„Die Wahrheit ist zumutbar“ – FPÖ präsentiert Junikampagne

Nach den sensationellen Erfolgen der FPÖ bei den Landtagswahlen in der Steiermark und im Burgenland legen die oberösterreichischen Freiheitlichen jetzt mit einer neuen Kampagne nach. Auf landesweit 225 Großflächenplakaten wird Manfred Haimbuchner, der freiheitliche Spitzenkandidat für die Landtagswahl im Herbst, staatsmännisch präsentiert – als einer, der die Dinge beim Namen nennt.
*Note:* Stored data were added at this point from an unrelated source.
(** * Warm call transfer: the orchestration core and its polling clients

    A shallow embedding of the two React pages of the repository
    ([frontend/src/app/page.tsx] and the warm-transfer page) and of the
    orchestration registries described by the design document, followed by
    the properties established about them. *)

From Stdlib Require Import List String Ascii ZArith NArith Bool Arith Lia.
From Stdlib Require Import DecimalString DecimalN.
Import ListNotations.

Local Open Scope string_scope.
Local Open Scope list_scope.
Local Infix "^^" := String.append (at level 60, right associativity).

(** ** JavaScript helpers shared by both pages *)

Module JS.

(** [Array.prototype.slice(start)] with one argument: a negative [start]
    counts from the end, and both ends are clamped to the array. *)
Definition slice {A : Type} (start : Z) (l : list A) : list A :=
  let len := Z.of_nat (List.length l) in
  let k := if (start <? 0)%Z then Z.max (len + start) 0 else Z.min start len in
  skipn (Z.to_nat k) l.

(** [Array.prototype.includes] on an array of strings. *)
Definition includes (x : string) (l : list string) : bool :=
  existsb (String.eqb x) l.

(** *** Strings

    A string of the pages is kept as the Rocq string of its UTF-8 bytes;
    a surrogate that stands alone, which UTF-8 has no place for, is kept
    as the three bytes of its number. Comparing and concatenating strings
    is then comparing and concatenating bytes. What JavaScript does on the
    UTF-16 code units of a string ([trim], [substring]) is defined through
    the code points that the bytes encode. *)

Definition byte (c : ascii) : N := N_of_ascii c.

Definition continuation (c : ascii) : bool :=
  (128 <=? byte c)%N && (byte c <? 192)%N.

(** The code point that one, two, three or four bytes encode, when they
    are the encoding of one in its shortest form. *)
Definition code_point1 (a : ascii) : option N :=
  if (byte a <? 128)%N then Some (byte a) else None.

Definition code_point2 (a b : ascii) : option N :=
  let cp := ((byte a - 192) * 64 + (byte b - 128))%N in
  if (192 <=? byte a)%N && (byte a <? 224)%N && continuation b
     && (128 <=? cp)%N
  then Some cp else None.

Definition code_point3 (a b c : ascii) : option N :=
  let cp := ((byte a - 224) * 4096 + (byte b - 128) * 64 + (byte c - 128))%N in
  if (224 <=? byte a)%N && (byte a <? 240)%N && continuation b && continuation c
     && (2048 <=? cp)%N
  then Some cp else None.

Definition code_point4 (a b c d : ascii) : option N :=
  let cp := ((byte a - 240) * 262144 + (byte b - 128) * 4096
             + (byte c - 128) * 64 + (byte d - 128))%N in
  if (240 <=? byte a)%N && (byte a <? 248)%N
     && continuation b && continuation c && continuation d
     && (65536 <=? cp)%N && (cp <? 1114112)%N
  then Some cp else None.
(** The states each member function of the source goes on with and does not
    report: the condition of its [QTC_ASSERT], or the case labels of the
    switch in [shutdown] that do not assert.  [None] where the function
    never looks at the state. *)
Definition asserted_states (op : Operation) : option (list AdapterState) :=
  match op with
  | op_startAdapter => Some [EngineStarting]
  | op_handleGdbStarted => Some [AdapterStarting]
  | op_prepareInferior => Some [AdapterStarted]
  | op_handleFileExecAndSymbols _ => Some [InferiorPreparing]
  | op_startInferior => Some [InferiorStarting]
  | op_handleExecRun r =>
      if GdbResultClass_beq (resultClass r) GdbResultRunning
      then Some [InferiorRunning]
      else Some [InferiorRunningRequested]
  | op_shutdown =>
      Some [InferiorRunningRequested; InferiorRunning; InferiorStopping;
            InferiorStopped; InferiorShutDown]
  | op_handleKill _ => None
  | op_handleExit _ => None
  end.

Definition state_in (st : AdapterState) (l : list AdapterState) : bool :=
  existsb (AdapterState_beq st) l.

(** ** Scenarios and sample inputs *)

Definition with_state (st : AdapterState) (w : Adapter) : Adapter :=
  {| m_state := st;
     collector_listening := collector_listening w;
     gdbProc_started := gdbProc_started w |}.








(** [prepareInferior] and then the reply to [-file-exec-and-symbols]. *)
Definition prepareInferior_then (env : Env) (reply : GdbResponse) : M unit :=
  prepareInferior env ;; invoke env cb_handleFileExecAndSymbols reply.

Definition reply (c : GdbResultClass) (payload : list GdbMi) : GdbResponse :=
  {| resultClass := c; response_data := MkGdbMi "" "" payload |}.

Definition done : GdbResponse := reply GdbResultDone [].


Definition error (msg : string) : GdbResponse :=
  reply GdbResultError [MkGdbMi "msg" msg []].

Definition message_of (r : GdbResponse) : string :=
  data (findChild (response_data r) "msg").

(** A host on which the collector cannot listen and no inferior has a PID
    yet. *)
Definition bare_host : Env :=
  {| msgInferiorStarted := "Inferior started.";
     msgInferiorStopFailed := fun why => "Inferior process could not be stopped:" ++ nl ++ why;
     msgGdbStopFailed := fun why => "Gdb process could not be stopped:" ++ nl ++ why;
     errorMessage := fun _ => "An unknown error in the Gdb process occurred.";
     responseToString := fun r => message_of r;
     stateValue := fun _ => 0%Z;
     absoluteFilePath := fun p => p;
     startParameters :=
       {| executable := "/tmp/a.out"; processArgs := ["-v"];
          workingDir := ""; environment := [] |};
     gdbLocation := "gdb";
     listen_ok := false;
     collector_errorString := "address in use";
     collector_serverName := "";
     inferiorPid := 0;
     interruptProcess := fun _ => false |}.

Definition adapter_in (st : AdapterState) : Adapter :=
  {| m_state := st; collector_listening := true; gdbProc_started := true |}.

Definition fresh_adapter : Adapter :=
  {| m_state := EngineStarting; collector_listening := false;
     gdbProc_started := false |}.

(** ** Calls and runs *)

(** A call of any member function of the adapter: the operations above, and
    the three member functions that never look at the state. *)
Inductive Call : Set :=
  | call_op (op : Operation)
  | call_handleGdbError (error : ProcessError)
  | call_interruptInferior
  | call_handleGdbFinished (exitCode : Z) (status : ExitStatus).

Definition call (env : Env) (c : Call) : M unit :=
  match c with
  | call_op op => perform env op
  | call_handleGdbError e => handleGdbError env e
  | call_interruptInferior => interruptInferior env
  | call_handleGdbFinished code status => handleGdbFinished code status
  end.

(** Member functions called one after the other on the same adapter. *)
Fixpoint run_calls (env : Env) (cs : list Call) : M unit :=
  match cs with
  | [] => ret tt
  | c :: rest => call env c ;; run_calls env rest
  end.

Definition shutdown_call : Call := call_op op_shutdown.

Definition startAdapter_call : Call := call_op op_startAdapter.

(** The arguments of every [setState] call in the source. *)
Definition settable_states : list AdapterState :=
  [AdapterStarting; AdapterStarted; InferiorPreparing; InferiorPrepared;
   InferiorPreparationFailed; InferiorRunningRequested; InferiorStartFailed;
   InferiorShuttingDown; InferiorShutDown; InferiorShutdownFailed;
   AdapterShuttingDown].

(** The case labels of the switch in [shutdown] that post a command. *)
Definition shutdown_acts (st : AdapterState) : bool :=
  match st with
  | InferiorRunningRequested | InferiorRunning | InferiorStopping
  | InferiorStopped | InferiorShuttingDown | InferiorShutDown => true
  | _ => false
  end.

(** The programs [m_gdbProc.start] was called with, and their arguments. *)
Definition started_with (l : list Event) : list (string * list string) :=
  flat_map (fun e => match e with
                     | ProcStart program args => [(program, args)]
                     | _ => []
                     end) l.

(** The processes [interruptProcess] was called on. *)
Definition interrupted (l : list Event) : list Z :=
  flat_map (fun e => match e with
                     | InterruptProcess pid _ => [pid]
                     | _ => []
                     end) l.

(** The start of a session up to the loaded executable: [startAdapter], the
    start of the gdb process, [prepareInferior] and the reply to
    "-file-exec-and-symbols". *)
Definition startup (env : Env) (reply : GdbResponse) : M unit :=
  startAdapter env ;;
  handleGdbStarted ;;
  prepareInferior_then env reply.

(** A host on which the collector listens and the inferior has a PID that
    cannot be interrupted. *)
Definition live_host : Env :=
  {| msgInferiorStarted := "Inferior started.";
     msgInferiorStopFailed := fun why => "Inferior process could not be stopped:" ++ nl ++ why;
     msgGdbStopFailed := fun why => "Gdb process could not be stopped:" ++ nl ++ why;
     errorMessage := fun _ => "An unknown error in the Gdb process occurred.";
     responseToString := fun r => message_of r;
     stateValue := fun _ => 0%Z;
     absoluteFilePath := fun p => "/home/user/" ++ p;
     startParameters :=
       {| executable := "a.out"; processArgs := ["-v"; "input.txt"];
          workingDir := "/home/user"; environment := ["LANG=C"] |};
     gdbLocation := "/usr/bin/gdb";
     listen_ok := true;
     collector_errorString := "";
     collector_serverName := "/tmp/collector";
     inferiorPid := 4242;
     interruptProcess := fun _ => false |}.

(** A text without per cent sign holds no place marker. *)
Fixpoint no_percent (s : string) : bool :=
  match s with
  | EmptyString => true
  | String c rest => negb (Ascii.eqb c "%") && no_percent rest
  end.

(** ** Properties *)

Section Properties.

Variable env : Env.

Ltac world w := destruct w as [st listening started]; simpl in *; subst.

(** *** Helper facts *)


Lemma GdbResultClass_beq_neq (a b : GdbResultClass) :
  GdbResultClass_beq a b = false <-> a <> b.
Proof.
  destruct a, b; simpl; split; intro H;
    try reflexivity; try discriminate H; try (intro E; discriminate E);
    exfalso; apply H; reflexivity.
Qed.

Lemma flagged_app (l1 l2 : list Event) :
  flagged (l1 ++ l2)%list = flagged l1 || flagged l2.
Proof. apply existsb_app. Qed.

(** The exit of the gdb process is announced and nothing else happens: the
    handler leaves the adapter as it is. *)
Lemma handleGdbFinished_frame (code : Z) (status : ExitStatus) (w : Adapter) :
  world_after (handleGdbFinished code status) w = w /\
  events_of (handleGdbFinished code status) w =
    [DebugMessage "GDB PROCESS FINISHED"; Emit adapterShutDown].
Proof. split; reflexivity. Qed.

(** What [shutdown] does from the state the kill handler leaves. *)
Lemma shutdown_from_InferiorShutDown (w : Adapter) :
  m_state w = InferiorShutDown ->
  shutdown env w =
    (tt,
     {| m_state := AdapterShuttingDown;
        collector_listening := false;
        gdbProc_started := gdbProc_started w |},
     [DebugMessage (qarg "PLAIN ADAPTER SHUTDOWN %1"
                         (number (stateValue env InferiorShutDown)));
      CollectorShutdown;
      SetState AdapterShuttingDown;
      PostCommand "-gdb-exit" NoFlags (Some cb_handleExit)]).
Proof. intro H. world w. reflexivity. Qed.

(** The two reply handlers of the teardown never look at the state. *)
Lemma handleKill_handleExit_never_flag (r : GdbResponse) (w : Adapter) :
  flagged (events_of (handleKill env r) w) = false /\
  flagged (events_of (handleExit env r) w) = false.
Proof.
  unfold events_of, handleKill, handleExit.
  destruct r as [c payload]; destruct c; split; reflexivity.
Qed.

(** *** Shutdown *)

(** C1.  Every call of [shutdown] in one of the states InferiorRunning,
    InferiorStopping, InferiorStopped sets the state to InferiorShuttingDown
    and posts the command "kill" (continuation [handleKill]); every call in
    state InferiorShutDown sets the state to AdapterShuttingDown and posts
    "-gdb-exit" (continuation [handleExit]).  In both cases this is the only
    state change and the only command. *)
Theorem shutdown_kill_or_exit (w : Adapter) :
  (In (m_state w) [InferiorRunning; InferiorStopping; InferiorStopped] ->
     state_after (shutdown env) w = InferiorShuttingDown /\
     state_changes (events_of (shutdown env) w) = [InferiorShuttingDown] /\
     posted (events_of (shutdown env) w) = [("kill", Some cb_handleKill)]) /\
  (m_state w = InferiorShutDown ->
     state_after (shutdown env) w = AdapterShuttingDown /\
     state_changes (events_of (shutdown env) w) = [AdapterShuttingDown] /\
     posted (events_of (shutdown env) w) = [("-gdb-exit", Some cb_handleExit)]).
Proof.
  split.
  - intro H. world w.
    destruct H as [H | [H | [H | []]]]; subst; repeat split; reflexivity.
  - intro H. unfold state_after, world_after, events_of.
    rewrite (shutdown_from_InferiorShutDown w H). repeat split; reflexivity.
Qed.


(** C9.  Every call of [shutdown], whatever the state, tears the output
    collector down before it looks at the state: the collector is no longer
    listening afterwards, and its shutdown is the second effect of the call,
    right after the debug message. *)
Theorem shutdown_tears_collector_down (w : Adapter) :
  collector_listening (world_after (shutdown env) w) = false /\
  exists branch : list Event,
    events_of (shutdown env) w =
      DebugMessage (qarg "PLAIN ADAPTER SHUTDOWN %1"
                         (number (stateValue env (m_state w))))
      :: CollectorShutdown :: branch.
Proof.
  world w. destruct st; split; solve [reflexivity | eexists; reflexivity].
Qed.

(** C7.  The reply to "kill" arriving in state InferiorShuttingDown.  On
    Done the handler sets InferiorShutDown, emits inferiorShutDown and calls
    [shutdown] again from that state (which posts "-gdb-exit" and leaves the
    adapter in AdapterShuttingDown).  On any other reply it sets
    InferiorShutdownFailed and emits inferiorShutdownFailed with the text
    made from the reply's msg field. *)
Theorem handleKill_reply (w : Adapter) (r : GdbResponse) :
  m_state w = InferiorShuttingDown ->
  (resultClass r = GdbResultDone ->
     events_of (handleKill env r) w =
       ([DebugMessage ("PLAIN ADAPTER HANDLE KILL " ++ responseToString env r);
         SetState InferiorShutDown;
         Emit inferiorShutDown]
        ++ events_of (shutdown env) (with_state InferiorShutDown w))%list /\
     world_after (handleKill env r) w =
       world_after (shutdown env) (with_state InferiorShutDown w) /\
     posted (events_of (handleKill env r) w) =
       [("-gdb-exit", Some cb_handleExit)] /\
     state_after (handleKill env r) w = AdapterShuttingDown) /\
  (resultClass r <> GdbResultDone ->
     events_of (handleKill env r) w =
       [DebugMessage ("PLAIN ADAPTER HANDLE KILL " ++ responseToString env r);
        SetState InferiorShutdownFailed;
        Emit (inferiorShutdownFailed
                (msgInferiorStopFailed env (message_of r)))] /\
     state_after (handleKill env r) w = InferiorShutdownFailed).
Proof.
  intro Hw. split; intro Hr.
  - world w. unfold events_of, world_after, state_after, handleKill, bind.
    rewrite Hr. simpl. repeat split; reflexivity.
  - apply GdbResultClass_beq_neq in Hr.
    world w. unfold events_of, world_after, state_after, handleKill, bind.
    rewrite Hr. split; reflexivity.
Qed.
(** * Keypoint matching and RANSAC homography estimation (assignment4/solution.py)

    A shallow embedding of the five functions of [solution.py] and the
    properties claimed about them.

    - numpy's [float64] and Python's [float] are IEEE 754 binary64 numbers:
      they are Rocq's primitive floats, whose operations are specified by
      [FloatAxioms] over [SpecFloat].
    - A Python exception is a value of [exn]; a computation that may raise
      returns a [result].
    - [random.sample], [math.acos] and [cv2.findHomography] are library
      code outside the repository.  The positions picked by [random.sample]
      are an explicit argument (the random draw), the value table of [acos]
      and the homography solver are parameters. *)

From Stdlib Require Import ZArith Bool List Lia PeanoNat Sorted Permutation.
From Stdlib Require Import Floats.
Import ListNotations.


(* ================================================================== *)
(** * Python results *)

Inductive exn : Type :=
| ValueError          (* random.sample / math.acos / np.dot shape mismatch *)
| IndexError          (* list or array subscript out of range *)
| AssertionError      (* a failed [assert] *)
| ZeroDivisionError   (* Python float division by zero *)
| CvError.            (* cv2.error raised by the homography solver *)

Inductive result (A : Type) : Type :=
| Ok (a : A)
| Raise (e : exn).

Arguments Ok {A} a.
Arguments Raise {A} e.

Definition bind {A B} (r : result A) (k : A -> result B) : result B :=
  match r with
  | Ok a => k a
  | Raise e => Raise e
  end.

Notation "x <- c ;; k" := (bind c (fun x => k))
  (at level 61, c at next level, right associativity).

Definition assert_ (b : bool) : result unit :=
  if b then Ok tt else Raise AssertionError.

(** [[f(x) for x in xs]], stopping at the first exception. *)
Fixpoint mapM {A B} (f : A -> result B) (xs : list A) : result (list B) :=
  match xs with
  | [] => Ok []
  | x :: xs' => y <- f x ;; ys <- mapM f xs' ;; Ok (y :: ys)
  end.

(** A loop that appends to a list under a condition that may raise. *)
Fixpoint filterM {A} (f : A -> result bool) (xs : list A) : result (list A) :=
  match xs with
  | [] => Ok []
  | x :: xs' =>
      b <- f x ;; ys <- filterM f xs' ;; Ok (if b then x :: ys else ys)
  end.

Definition is_ok {A} (r : result A) : bool :=
  match r with Ok _ => true | Raise _ => false end.

(** Subscript of a Python list by a non-negative position. *)
Definition py_index {A} (l : list A) (i : nat) : result A :=
  match nth_error l i with
  | Some a => Ok a
  | None => Raise IndexError
  end.

(** Subscript of the first axis of a numpy array by a Python integer:
    [-n <= i < n] is accepted, negative positions count from the end. *)
Definition np_index {A} (l : list A) (i : Z) : result A :=
  let n := Z.of_nat (length l) in
  if (0 <=? i)%Z then py_index l (Z.to_nat i)
  else if (- n <=? i)%Z then py_index l (Z.to_nat (n + i))
  else Raise IndexError.

(* ================================================================== *)
(** * Data model *)

(** One row of a keypoint array of shape [(num_pts, 4)]:
    row, col, scale, orientation. *)
Record keypoint : Type := Keypoint
  { kp_row : float; kp_col : float; kp_scale : float; kp_orientation : float }.

(** A match [(i, j)]: [keypoints1[i]] is matched with [keypoints2[j]]. *)
Definition match_pair : Type := (Z * Z)%type.

(** A row of an [(n, 2)] coordinate array. *)
Definition point : Type := (float * float)%type.

(** A [(3, 3)] array, row by row. *)
Definition matrix : Type :=
  ((float * float * float) * (float * float * float) * (float * float * float))%type.

Definition identity3 : matrix :=
  ((1, 0, 0), (0, 1, 0), (0, 0, 1))%float.

(** A descriptor is one row of a K-by-128 array. *)
Definition descriptor : Type := list float.

(* ================================================================== *)
(** * Library calls *)

(** ** random.sample

    [random.sample(population, k)] raises [ValueError] when [k] exceeds
    the population, and otherwise returns the elements at [k] distinct
    positions.  Which positions is the random draw: it is the argument
    [draw].  [valid_draw n k draw] says that [draw] is a possible outcome
    for a population of [n]. *)

Definition pick {A} (population : list A) (draw : list nat) : list A :=
  flat_map (fun p => match nth_error population p with
                     | Some a => [a]
                     | None => []
                     end) draw.

Definition random_sample {A} (draw : list nat) (population : list A) (k : nat)
  : result (list A) :=
  if (length population <? k)%nat then Raise ValueError
  else Ok (pick population draw).

Fixpoint distinct (l : list nat) : bool :=
  match l with
  | [] => true
  | x :: l' => negb (existsb (Nat.eqb x) l') && distinct l'
  end.

Definition valid_draw (n k : nat) (draw : list nat) : bool :=
  (length draw =? k)%nat && forallb (fun p => (p <? n)%nat) draw && distinct draw.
Ergänzt um die Botschaft: „Weil die Wahrheit zumutbar ist.“ Über die dahinterstehenden Inhalte lässt Haimbuchner keine Zweifel, es geht um die Asyl- und Ausländerpolitik. „Wer in Österreich leben und arbeiten will, dem muss klar sein, dass unsere Regeln für alle gelten. Wer sich nicht anpasst oder nur unser Sozialsystem ausnutzen will, muss wieder gehen“, fordert Haimbuchner in der Zuwanderungspolitik ein Umdenken. Ohne Deutschkenntnisse dürfe es keine Zuwanderung geben. Wer integrationsunwillig sei, dem sollen die Sozialleistungen gestrichen werden. Österreich dürfe „nicht das Sozialamt der Welt sein“.

Besonders die Arbeitslosigkeit unter Zuwanderern ist für Haimbuchner besorgniserregend: „Vierzig Prozent der Beschäftigungslosen haben Migrationshintergrund. Wir müssen unseren Arbeitsmarkt schützen, daher sollen Ausländer, die lange ohne Beschäftigung sind, ausgewiesen werden.“

Die FPÖ will sich mit der neuen Plakatkampagne ganz als soziale Heimatpartei präsentieren. „Wir setzen uns für den Erhalt der Regionen und die Verteidigung unserer Identität ein. Unsere Traditionen und unser Brauchtum müssen geschützt werden“, stellt Haimbuchner klar. Als Wahlziel bleibt Haimbuchner bei der Formel: zweiter Platz vor der SPÖ und ein zweiter Landesregierungssitz.